Exercise:
Only the lines from the one containing "has in front" through the one containing "else Undef." should be printed, exactly as they appear below, with both ends included.

Saved data entries:
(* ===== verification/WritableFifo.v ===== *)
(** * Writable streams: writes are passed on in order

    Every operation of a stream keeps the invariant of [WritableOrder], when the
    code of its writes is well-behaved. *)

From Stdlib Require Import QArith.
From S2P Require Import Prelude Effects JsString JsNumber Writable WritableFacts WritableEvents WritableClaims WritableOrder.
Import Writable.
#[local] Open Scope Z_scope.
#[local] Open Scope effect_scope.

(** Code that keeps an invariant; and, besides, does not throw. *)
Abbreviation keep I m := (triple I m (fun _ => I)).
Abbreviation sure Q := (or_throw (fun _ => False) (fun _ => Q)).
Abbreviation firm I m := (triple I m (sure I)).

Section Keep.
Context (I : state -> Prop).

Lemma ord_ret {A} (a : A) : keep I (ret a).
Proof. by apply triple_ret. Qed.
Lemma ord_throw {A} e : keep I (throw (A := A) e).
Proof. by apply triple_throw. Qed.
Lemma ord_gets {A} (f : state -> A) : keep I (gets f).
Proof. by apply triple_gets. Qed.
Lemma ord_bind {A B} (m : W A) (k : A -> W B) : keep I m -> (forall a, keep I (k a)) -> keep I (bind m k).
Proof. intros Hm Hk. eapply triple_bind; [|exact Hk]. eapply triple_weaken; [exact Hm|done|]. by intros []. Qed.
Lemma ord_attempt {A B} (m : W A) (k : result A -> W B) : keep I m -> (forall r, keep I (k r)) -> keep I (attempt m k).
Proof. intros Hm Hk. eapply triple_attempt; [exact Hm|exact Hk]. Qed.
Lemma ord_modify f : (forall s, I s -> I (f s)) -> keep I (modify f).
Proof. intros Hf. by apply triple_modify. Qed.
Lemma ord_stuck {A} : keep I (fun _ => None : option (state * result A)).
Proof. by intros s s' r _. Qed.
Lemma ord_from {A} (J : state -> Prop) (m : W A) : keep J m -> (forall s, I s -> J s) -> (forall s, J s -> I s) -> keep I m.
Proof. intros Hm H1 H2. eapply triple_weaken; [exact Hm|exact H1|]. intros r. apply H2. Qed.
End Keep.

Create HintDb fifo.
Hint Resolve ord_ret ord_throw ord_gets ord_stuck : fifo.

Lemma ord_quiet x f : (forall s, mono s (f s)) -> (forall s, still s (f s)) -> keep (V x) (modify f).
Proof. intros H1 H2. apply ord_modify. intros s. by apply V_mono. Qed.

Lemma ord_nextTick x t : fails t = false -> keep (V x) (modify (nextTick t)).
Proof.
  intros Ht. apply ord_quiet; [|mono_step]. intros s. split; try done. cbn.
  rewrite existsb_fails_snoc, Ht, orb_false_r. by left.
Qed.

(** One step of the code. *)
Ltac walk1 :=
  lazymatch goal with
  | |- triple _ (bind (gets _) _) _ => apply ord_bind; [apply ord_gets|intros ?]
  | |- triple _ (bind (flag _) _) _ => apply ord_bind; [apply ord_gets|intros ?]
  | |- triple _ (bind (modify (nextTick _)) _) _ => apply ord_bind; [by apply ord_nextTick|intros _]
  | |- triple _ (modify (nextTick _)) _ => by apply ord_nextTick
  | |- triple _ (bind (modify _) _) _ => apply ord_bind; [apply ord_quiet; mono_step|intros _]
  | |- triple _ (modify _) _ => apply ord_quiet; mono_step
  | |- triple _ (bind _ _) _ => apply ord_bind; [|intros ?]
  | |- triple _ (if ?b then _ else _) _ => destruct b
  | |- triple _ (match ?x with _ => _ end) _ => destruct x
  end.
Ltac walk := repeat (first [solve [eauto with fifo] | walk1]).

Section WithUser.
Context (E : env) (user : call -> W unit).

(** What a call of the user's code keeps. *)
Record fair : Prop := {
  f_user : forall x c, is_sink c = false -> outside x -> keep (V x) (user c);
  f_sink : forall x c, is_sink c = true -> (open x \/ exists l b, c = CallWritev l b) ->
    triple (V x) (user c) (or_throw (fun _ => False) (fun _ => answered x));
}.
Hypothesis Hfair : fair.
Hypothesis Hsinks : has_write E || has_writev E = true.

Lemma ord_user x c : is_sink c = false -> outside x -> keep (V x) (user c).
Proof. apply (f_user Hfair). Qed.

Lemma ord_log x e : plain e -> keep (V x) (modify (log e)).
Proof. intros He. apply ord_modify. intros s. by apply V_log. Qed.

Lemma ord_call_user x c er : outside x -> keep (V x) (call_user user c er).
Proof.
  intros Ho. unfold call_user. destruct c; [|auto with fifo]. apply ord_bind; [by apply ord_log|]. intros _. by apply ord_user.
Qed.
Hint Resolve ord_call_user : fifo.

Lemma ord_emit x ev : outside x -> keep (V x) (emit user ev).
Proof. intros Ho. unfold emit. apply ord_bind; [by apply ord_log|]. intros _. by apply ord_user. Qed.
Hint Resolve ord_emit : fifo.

---

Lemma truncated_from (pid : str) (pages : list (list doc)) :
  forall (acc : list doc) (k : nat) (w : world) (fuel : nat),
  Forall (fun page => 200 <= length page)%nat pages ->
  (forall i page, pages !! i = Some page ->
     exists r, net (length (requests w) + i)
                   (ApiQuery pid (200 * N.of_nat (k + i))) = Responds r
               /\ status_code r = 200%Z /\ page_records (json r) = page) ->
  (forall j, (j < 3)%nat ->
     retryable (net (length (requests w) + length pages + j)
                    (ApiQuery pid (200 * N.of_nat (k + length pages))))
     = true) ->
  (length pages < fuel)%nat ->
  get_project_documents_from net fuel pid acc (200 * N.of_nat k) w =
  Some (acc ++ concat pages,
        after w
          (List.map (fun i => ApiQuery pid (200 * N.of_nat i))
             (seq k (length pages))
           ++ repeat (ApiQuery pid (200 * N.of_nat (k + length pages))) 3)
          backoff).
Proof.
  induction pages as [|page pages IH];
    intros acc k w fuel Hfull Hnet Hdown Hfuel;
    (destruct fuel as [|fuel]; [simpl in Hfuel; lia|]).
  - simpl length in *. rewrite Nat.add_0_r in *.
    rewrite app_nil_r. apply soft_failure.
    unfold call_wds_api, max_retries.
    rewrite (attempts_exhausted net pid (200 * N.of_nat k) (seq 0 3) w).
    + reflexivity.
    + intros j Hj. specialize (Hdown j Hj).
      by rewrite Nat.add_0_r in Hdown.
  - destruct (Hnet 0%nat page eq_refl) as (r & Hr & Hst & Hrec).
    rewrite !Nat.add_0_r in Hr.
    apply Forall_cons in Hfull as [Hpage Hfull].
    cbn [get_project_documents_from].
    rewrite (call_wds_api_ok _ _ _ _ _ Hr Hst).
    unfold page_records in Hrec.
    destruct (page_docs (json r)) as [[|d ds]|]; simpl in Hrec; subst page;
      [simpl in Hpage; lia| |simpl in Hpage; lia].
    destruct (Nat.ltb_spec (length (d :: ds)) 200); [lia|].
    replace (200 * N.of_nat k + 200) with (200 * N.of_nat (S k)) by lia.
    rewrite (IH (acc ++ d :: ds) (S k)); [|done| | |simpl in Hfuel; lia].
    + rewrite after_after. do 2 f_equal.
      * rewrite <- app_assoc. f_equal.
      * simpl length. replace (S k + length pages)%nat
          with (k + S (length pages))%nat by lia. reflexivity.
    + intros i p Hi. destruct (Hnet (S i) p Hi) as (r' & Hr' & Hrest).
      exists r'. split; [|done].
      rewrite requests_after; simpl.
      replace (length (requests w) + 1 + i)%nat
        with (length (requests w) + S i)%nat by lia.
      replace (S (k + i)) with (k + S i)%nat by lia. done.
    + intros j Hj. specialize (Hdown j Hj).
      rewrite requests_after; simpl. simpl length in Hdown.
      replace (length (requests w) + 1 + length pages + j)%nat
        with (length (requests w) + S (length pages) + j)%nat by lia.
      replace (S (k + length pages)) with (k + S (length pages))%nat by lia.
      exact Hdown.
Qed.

--

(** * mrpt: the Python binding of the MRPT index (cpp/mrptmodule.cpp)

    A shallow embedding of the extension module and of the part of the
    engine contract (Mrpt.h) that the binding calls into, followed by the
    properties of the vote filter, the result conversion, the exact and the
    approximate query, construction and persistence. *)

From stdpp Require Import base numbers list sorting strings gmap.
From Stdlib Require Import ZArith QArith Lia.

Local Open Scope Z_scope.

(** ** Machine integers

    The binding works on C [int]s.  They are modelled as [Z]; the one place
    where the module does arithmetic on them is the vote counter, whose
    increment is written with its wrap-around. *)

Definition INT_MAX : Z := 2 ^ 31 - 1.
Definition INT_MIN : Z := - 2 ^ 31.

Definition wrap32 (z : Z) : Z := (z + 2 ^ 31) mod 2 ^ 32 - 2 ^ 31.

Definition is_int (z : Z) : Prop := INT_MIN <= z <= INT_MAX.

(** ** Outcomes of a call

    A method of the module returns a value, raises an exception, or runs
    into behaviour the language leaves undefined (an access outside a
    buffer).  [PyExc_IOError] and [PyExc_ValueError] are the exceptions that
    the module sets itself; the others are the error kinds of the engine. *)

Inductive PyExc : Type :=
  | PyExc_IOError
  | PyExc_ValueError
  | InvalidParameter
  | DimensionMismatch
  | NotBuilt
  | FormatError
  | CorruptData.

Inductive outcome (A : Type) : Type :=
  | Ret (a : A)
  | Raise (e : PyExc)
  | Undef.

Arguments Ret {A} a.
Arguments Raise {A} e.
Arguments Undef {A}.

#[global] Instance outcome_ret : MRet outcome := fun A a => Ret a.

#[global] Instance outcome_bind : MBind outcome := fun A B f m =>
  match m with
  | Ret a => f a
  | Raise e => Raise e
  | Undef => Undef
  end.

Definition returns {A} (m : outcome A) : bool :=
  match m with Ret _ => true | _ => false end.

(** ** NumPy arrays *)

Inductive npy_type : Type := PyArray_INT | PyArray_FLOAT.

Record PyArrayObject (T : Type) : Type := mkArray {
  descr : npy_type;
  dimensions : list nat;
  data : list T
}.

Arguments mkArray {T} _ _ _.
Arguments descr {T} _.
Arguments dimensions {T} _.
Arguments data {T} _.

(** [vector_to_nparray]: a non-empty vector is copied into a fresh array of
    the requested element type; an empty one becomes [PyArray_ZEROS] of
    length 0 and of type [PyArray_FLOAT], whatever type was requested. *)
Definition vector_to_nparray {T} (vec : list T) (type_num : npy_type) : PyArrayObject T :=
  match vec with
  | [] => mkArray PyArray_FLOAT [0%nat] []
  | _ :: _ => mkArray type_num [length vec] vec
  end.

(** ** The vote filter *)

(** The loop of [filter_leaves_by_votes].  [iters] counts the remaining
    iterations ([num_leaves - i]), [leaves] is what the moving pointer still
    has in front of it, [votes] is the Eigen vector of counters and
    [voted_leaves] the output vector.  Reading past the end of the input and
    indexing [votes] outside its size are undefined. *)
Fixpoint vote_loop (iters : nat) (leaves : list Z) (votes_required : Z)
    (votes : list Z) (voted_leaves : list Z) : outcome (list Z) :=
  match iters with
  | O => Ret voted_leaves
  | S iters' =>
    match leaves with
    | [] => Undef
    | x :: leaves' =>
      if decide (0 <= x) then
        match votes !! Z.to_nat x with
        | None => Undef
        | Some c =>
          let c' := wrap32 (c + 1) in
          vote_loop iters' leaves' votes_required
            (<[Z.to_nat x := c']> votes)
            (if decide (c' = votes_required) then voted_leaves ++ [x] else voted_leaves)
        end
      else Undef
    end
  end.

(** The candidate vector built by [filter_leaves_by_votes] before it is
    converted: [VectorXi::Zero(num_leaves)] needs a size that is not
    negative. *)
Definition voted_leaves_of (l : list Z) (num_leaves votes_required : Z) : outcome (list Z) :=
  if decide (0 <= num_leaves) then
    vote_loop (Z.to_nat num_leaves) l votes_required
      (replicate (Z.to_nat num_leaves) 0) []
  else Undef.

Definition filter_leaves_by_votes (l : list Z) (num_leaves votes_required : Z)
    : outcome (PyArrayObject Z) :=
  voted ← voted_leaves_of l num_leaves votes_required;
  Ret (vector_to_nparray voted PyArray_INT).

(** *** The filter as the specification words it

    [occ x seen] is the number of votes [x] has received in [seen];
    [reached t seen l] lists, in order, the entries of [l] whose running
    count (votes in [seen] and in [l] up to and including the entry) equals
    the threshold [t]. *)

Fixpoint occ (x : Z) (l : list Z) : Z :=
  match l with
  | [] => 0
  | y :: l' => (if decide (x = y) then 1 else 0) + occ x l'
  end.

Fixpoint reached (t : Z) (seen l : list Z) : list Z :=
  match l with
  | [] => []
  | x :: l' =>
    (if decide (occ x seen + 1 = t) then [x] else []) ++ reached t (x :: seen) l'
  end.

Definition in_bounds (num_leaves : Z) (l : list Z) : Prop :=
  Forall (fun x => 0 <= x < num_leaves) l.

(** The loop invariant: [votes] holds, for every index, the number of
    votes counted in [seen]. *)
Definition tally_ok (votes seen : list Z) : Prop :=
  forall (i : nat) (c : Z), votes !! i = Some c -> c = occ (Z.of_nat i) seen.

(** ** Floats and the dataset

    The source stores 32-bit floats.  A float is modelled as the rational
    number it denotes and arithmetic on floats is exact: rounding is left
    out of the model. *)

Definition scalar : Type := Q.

Exercise answer:
    has in front of it, [votes] is the Eigen vector of counters and
    [voted_leaves] the output vector.  Reading past the end of the input and
    indexing [votes] outside its size are undefined. *)
Fixpoint vote_loop (iters : nat) (leaves : list Z) (votes_required : Z)
    (votes : list Z) (voted_leaves : list Z) : outcome (list Z) :=
  match iters with
  | O => Ret voted_leaves
  | S iters' =>
    match leaves with
    | [] => Undef
    | x :: leaves' =>
      if decide (0 <= x) then
        match votes !! Z.to_nat x with
        | None => Undef
        | Some c =>
          let c' := wrap32 (c + 1) in
          vote_loop iters' leaves' votes_required
            (<[Z.to_nat x := c']> votes)
            (if decide (c' = votes_required) then voted_leaves ++ [x] else voted_leaves)
        end
      else Undef
    end
  end.

(** The candidate vector built by [filter_leaves_by_votes] before it is
    converted: [VectorXi::Zero(num_leaves)] needs a size that is not
    negative. *)
Definition voted_leaves_of (l : list Z) (num_leaves votes_required : Z) : outcome (list Z) :=
  if decide (0 <= num_leaves) then
    vote_loop (Z.to_nat num_leaves) l votes_required
      (replicate (Z.to_nat num_leaves) 0) []
  else Undef.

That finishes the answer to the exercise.